### Data shown
(* ===== verification/Times.v ===== *)
(** [Time], the [timespec] subclass of src/src/runtime/Basics.h: seconds and
    nanoseconds as signed 64-bit numbers ([Z] here; signed overflow is
    undefined in C++ and excluded by the magnitude of the values), conversions
    with C++ division, which truncates towards zero ([Z.quot], [Z.rem]), sums,
    differences and the lexicographic comparisons. *)

From S2P Require Import Prelude.
Local Open Scope Z_scope.

Record Time := mkTime { tv_sec : Z; tv_nsec : Z }.

#[export] Instance Time_eq_dec : EqDecision Time.
Proof. solve_decision. Defined.

Definition NSEC : Z := 1000000000.

Definition zero : Time := mkTime 0 0.
Definition fromMS (ms : Z) : Time := mkTime (Z.quot ms 1000) (Z.rem ms 1000 * 1000000).
Definition toMS (t : Time) : Z := 1000 * tv_sec t + Z.quot (tv_nsec t) 1000000.
Definition fromUS (us : Z) : Time := mkTime (Z.quot us 1000000) (Z.rem us 1000000 * 1000).
Definition toUS (t : Time) : Z := 1000000 * tv_sec t + Z.quot (tv_nsec t) 1000.
Definition fromNS (ns : Z) : Time := mkTime (Z.quot ns 1000000000) (Z.rem ns 1000000000).
Definition toNS (t : Time) : Z := 1000000000 * tv_sec t + tv_nsec t.

(** [operator+=] and [operator+] *)
Definition time_add_assign (this t : Time) : Time :=
  let s := tv_sec this + tv_sec t in
  let n := tv_nsec this + tv_nsec t in
  if NSEC <? n then mkTime (s + 1) (n - NSEC) else mkTime s n.

Definition time_add (this t : Time) : Time :=
  let v := mkTime (tv_sec this + tv_sec t) (tv_nsec this + tv_nsec t) in
  if NSEC <? tv_nsec v then mkTime (tv_sec v + 1) (tv_nsec v - NSEC) else v.

(** [operator-=] and [operator-] *)
Definition time_sub_assign (this t : Time) : Time :=
  let n := tv_nsec this - tv_nsec t in
  let s := tv_sec this - tv_sec t in
  if n <? 0 then mkTime (s - 1) (n + NSEC) else mkTime s n.

Definition time_sub (this t : Time) : Time :=
  let v := mkTime (tv_sec this - tv_sec t) (tv_nsec this - tv_nsec t) in
  if tv_nsec v <? 0 then mkTime (tv_sec v - 1) (tv_nsec v + NSEC) else v.

Definition time_eqb (a t : Time) : bool := (tv_sec a =? tv_sec t) && (tv_nsec a =? tv_nsec t).
Definition time_ltb (a t : Time) : bool :=
  if tv_sec a =? tv_sec t then tv_nsec a <? tv_nsec t else tv_sec a <? tv_sec t.
Definition time_leb (a t : Time) : bool :=
  if tv_sec a =? tv_sec t then tv_nsec a <=? tv_nsec t else tv_sec a <=? tv_sec t.
Definition time_gtb (a t : Time) : bool :=
  if tv_sec a =? tv_sec t then tv_nsec t <? tv_nsec a else tv_sec t <? tv_sec a.
Definition time_geb (a t : Time) : bool :=
  if tv_sec a =? tv_sec t then tv_nsec t <=? tv_nsec a else tv_sec t <=? tv_sec a.

(** A normalised time, as the system calls require it. *)
Definition normal (t : Time) : Prop := 0 <= tv_nsec t < NSEC.

Ltac time_cases :=
  unfold normal, toNS, NSEC in *; simpl in *;
  repeat match goal with
  | |- context [Z.eqb ?a ?b] => destruct (Z.eqb_spec a b)
  | |- context [Z.ltb ?a ?b] => destruct (Z.ltb_spec a b)
  | |- context [Z.leb ?a ?b] => destruct (Z.leb_spec a b)
  end; simpl in *.

Lemma time_ltb_lex a b :
  time_ltb a b = true <-> tv_sec a < tv_sec b \/ tv_sec a = tv_sec b /\ tv_nsec a < tv_nsec b.
Proof. unfold time_ltb. time_cases; split; intros; try done; lia. Qed.

Lemma time_leb_lex a b :
  time_leb a b = true <-> tv_sec a < tv_sec b \/ tv_sec a = tv_sec b /\ tv_nsec a <= tv_nsec b.
Proof. unfold time_leb. time_cases; split; intros; try done; lia. Qed.

(** [operator<] is a strict weak order on all times, normalised or not: what
    [std::multimap<Time, Node*>] requires of its key type. *)
Lemma time_ltb_irrefl a : time_ltb a a = false.
Proof. unfold time_ltb. rewrite Z.eqb_refl. apply Z.ltb_irrefl. Qed.

Lemma time_ltb_trans a b c :
  time_ltb a b = true -> time_ltb b c = true -> time_ltb a c = true.
Proof. rewrite !time_ltb_lex. lia. Qed.

Lemma time_ltb_total a b : time_ltb a b = true \/ a = b \/ time_ltb b a = true.
Proof.
  rewrite !time_ltb_lex. destruct a as [s n], b as [s' n']; simpl.
  destruct (Z.lt_total s s') as [?|[->|?]]; [lia| |lia].
  destruct (Z.lt_total n n') as [?|[->|?]]; [lia|auto|lia].
Qed.

Lemma time_leb_negb a b : time_leb a b = negb (time_ltb b a).
Proof. unfold time_leb, time_ltb. time_cases; lia. Qed.

Lemma time_gtb_ltb a b : time_gtb a b = time_ltb b a.
Proof. unfold time_gtb, time_ltb. time_cases; lia. Qed.

Lemma time_geb_leb a b : time_geb a b = time_leb b a.
Proof. unfold time_geb, time_leb. time_cases; lia. Qed.

(** On normalised times every comparison operator decides the comparison
    of the instants in nanoseconds. *)
Theorem comparisons_instants (a b : Time) : normal a -> normal b ->
  time_ltb a b = (toNS a <? toNS b) /\ time_leb a b = (toNS a <=? toNS b) /\
  time_gtb a b = (toNS b <? toNS a) /\ time_geb a b = (toNS b <=? toNS a) /\
  time_eqb a b = (toNS a =? toNS b).
Proof.
  intros Ha Hb. rewrite time_gtb_ltb, time_geb_leb.
  unfold time_ltb, time_leb, time_eqb. repeat split; time_cases; lia.
Qed.

Lemma comparisons_instants_witness :
  time_ltb (mkTime 1 5) (mkTime 2 3) = (toNS (mkTime 1 5) <? toNS (mkTime 2 3)).
Proof. apply (comparisons_instants (mkTime 1 5) (mkTime 2 3)); unfold normal, NSEC; simpl; lia. Defined.

(** A difference of normalised times is the normalised time of the
    difference of the instants, for both operators. *)
Theorem time_sub_instants (a b : Time) : normal a -> normal b ->
  toNS (time_sub a b) = toNS a - toNS b /\ normal (time_sub a b) /\
  time_sub_assign a b = time_sub a b.
Proof. intros Ha Hb. unfold time_sub, time_sub_assign. time_cases; repeat split; lia. Qed.

Lemma time_sub_instants_witness :
  toNS (time_sub (mkTime 2 3) (mkTime 1 5)) = toNS (mkTime 2 3) - toNS (mkTime 1 5).
Proof. apply (time_sub_instants (mkTime 2 3) (mkTime 1 5)); unfold normal, NSEC; simpl; lia. Defined.

(** A sum of normalised times denotes the sum of the instants, but the
    carry test is [tv_nsec > NSEC]: the result is normalised exactly when the
    nanoseconds do not add up to one second precisely; in that case it holds
    [tv_nsec = NSEC]. *)
Theorem time_add_instants (a b : Time) : normal a -> normal b ->
  toNS (time_add a b) = toNS a + toNS b /\ time_add_assign a b = time_add a b /\
  (normal (time_add a b) <-> tv_nsec a + tv_nsec b <> NSEC) /\
  (tv_nsec a + tv_nsec b = NSEC -> tv_nsec (time_add a b) = NSEC).
Proof.
  intros Ha Hb. unfold time_add, time_add_assign. time_cases; repeat split; intros; try lia.
Qed.

Lemma time_add_instants_witness :
  tv_nsec (time_add (mkTime 0 500000000) (mkTime 0 500000000)) = NSEC.
Proof.
  apply (time_add_instants (mkTime 0 500000000) (mkTime 0 500000000));
    unfold normal, NSEC; simpl; lia.
Defined.

(** Such a sum compares as earlier than the same instant written normally. *)
Example add_half_seconds :
  let t := time_add (mkTime 0 500000000) (mkTime 0 500000000) in
  toNS t = toNS (mkTime 1 0) /\ time_ltb t (mkTime 1 0) = true.
Proof. done. Qed.

(** Milliseconds, microseconds and nanoseconds survive the conversion to
    a [Time] and back, negative values included; a normalised nonnegative time
    survives the conversion to nanoseconds. *)
Theorem time_roundtrips (v : Z) (t : Time) :
  toMS (fromMS v) = v /\ toUS (fromUS v) = v /\ toNS (fromNS v) = v /\
  (normal t -> 0 <= tv_sec t -> fromNS (toNS t) = t).
Proof.
  unfold toMS, fromMS, toUS, fromUS, toNS, fromNS; cbn [tv_sec tv_nsec].
  rewrite !Z.quot_mul by lia.
  pose proof (Z.quot_rem' v 1000). pose proof (Z.quot_rem' v 1000000).
  pose proof (Z.quot_rem' v 1000000000). repeat split; try lia.
  intros Hn Hs. destruct t as [s n]; unfold normal, NSEC in *; cbn [tv_sec tv_nsec] in *.
  rewrite Z.quot_div_nonneg, Z.rem_mod_nonneg by lia.
  f_equal; Z.to_euclidean_division_equations; lia.
Qed.

(** Times made from nonnegative counts are normalised. *)
Lemma from_normal v : 0 <= v -> normal (fromMS v) /\ normal (fromUS v) /\ normal (fromNS v).
Proof.
  intros. unfold normal, fromMS, fromUS, fromNS, NSEC; cbn [tv_nsec].
  rewrite !Z.rem_mod_nonneg by lia. Z.to_euclidean_division_equations; lia.
Qed.

Lemma time_roundtrips_witness : toMS (fromMS 1234) = 1234 /\ fromNS (toNS (mkTime 3 7)) = mkTime 3 7.
Proof.
  destruct (time_roundtrips 1234 (mkTime 3 7)) as (H1 & _ & _ & H4).
  split; [exact H1|]. apply H4; unfold normal, NSEC; simpl; lia.
Defined.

### Exercise
What are the exact lines from the beginning of the material through the line containing "Definition toMS (t"? Write out those lines alone.

### Exercise solution
(* ===== verification/Times.v ===== *)
(** [Time], the [timespec] subclass of src/src/runtime/Basics.h: seconds and
    nanoseconds as signed 64-bit numbers ([Z] here; signed overflow is
    undefined in C++ and excluded by the magnitude of the values), conversions
    with C++ division, which truncates towards zero ([Z.quot], [Z.rem]), sums,
    differences and the lexicographic comparisons. *)

From S2P Require Import Prelude.
Local Open Scope Z_scope.

Record Time := mkTime { tv_sec : Z; tv_nsec : Z }.

#[export] Instance Time_eq_dec : EqDecision Time.
Proof. solve_decision. Defined.

Definition NSEC : Z := 1000000000.

Definition zero : Time := mkTime 0 0.
Definition fromMS (ms : Z) : Time := mkTime (Z.quot ms 1000) (Z.rem ms 1000 * 1000000).
Definition toMS (t : Time) : Z := 1000 * tv_sec t + Z.quot (tv_nsec t) 1000000.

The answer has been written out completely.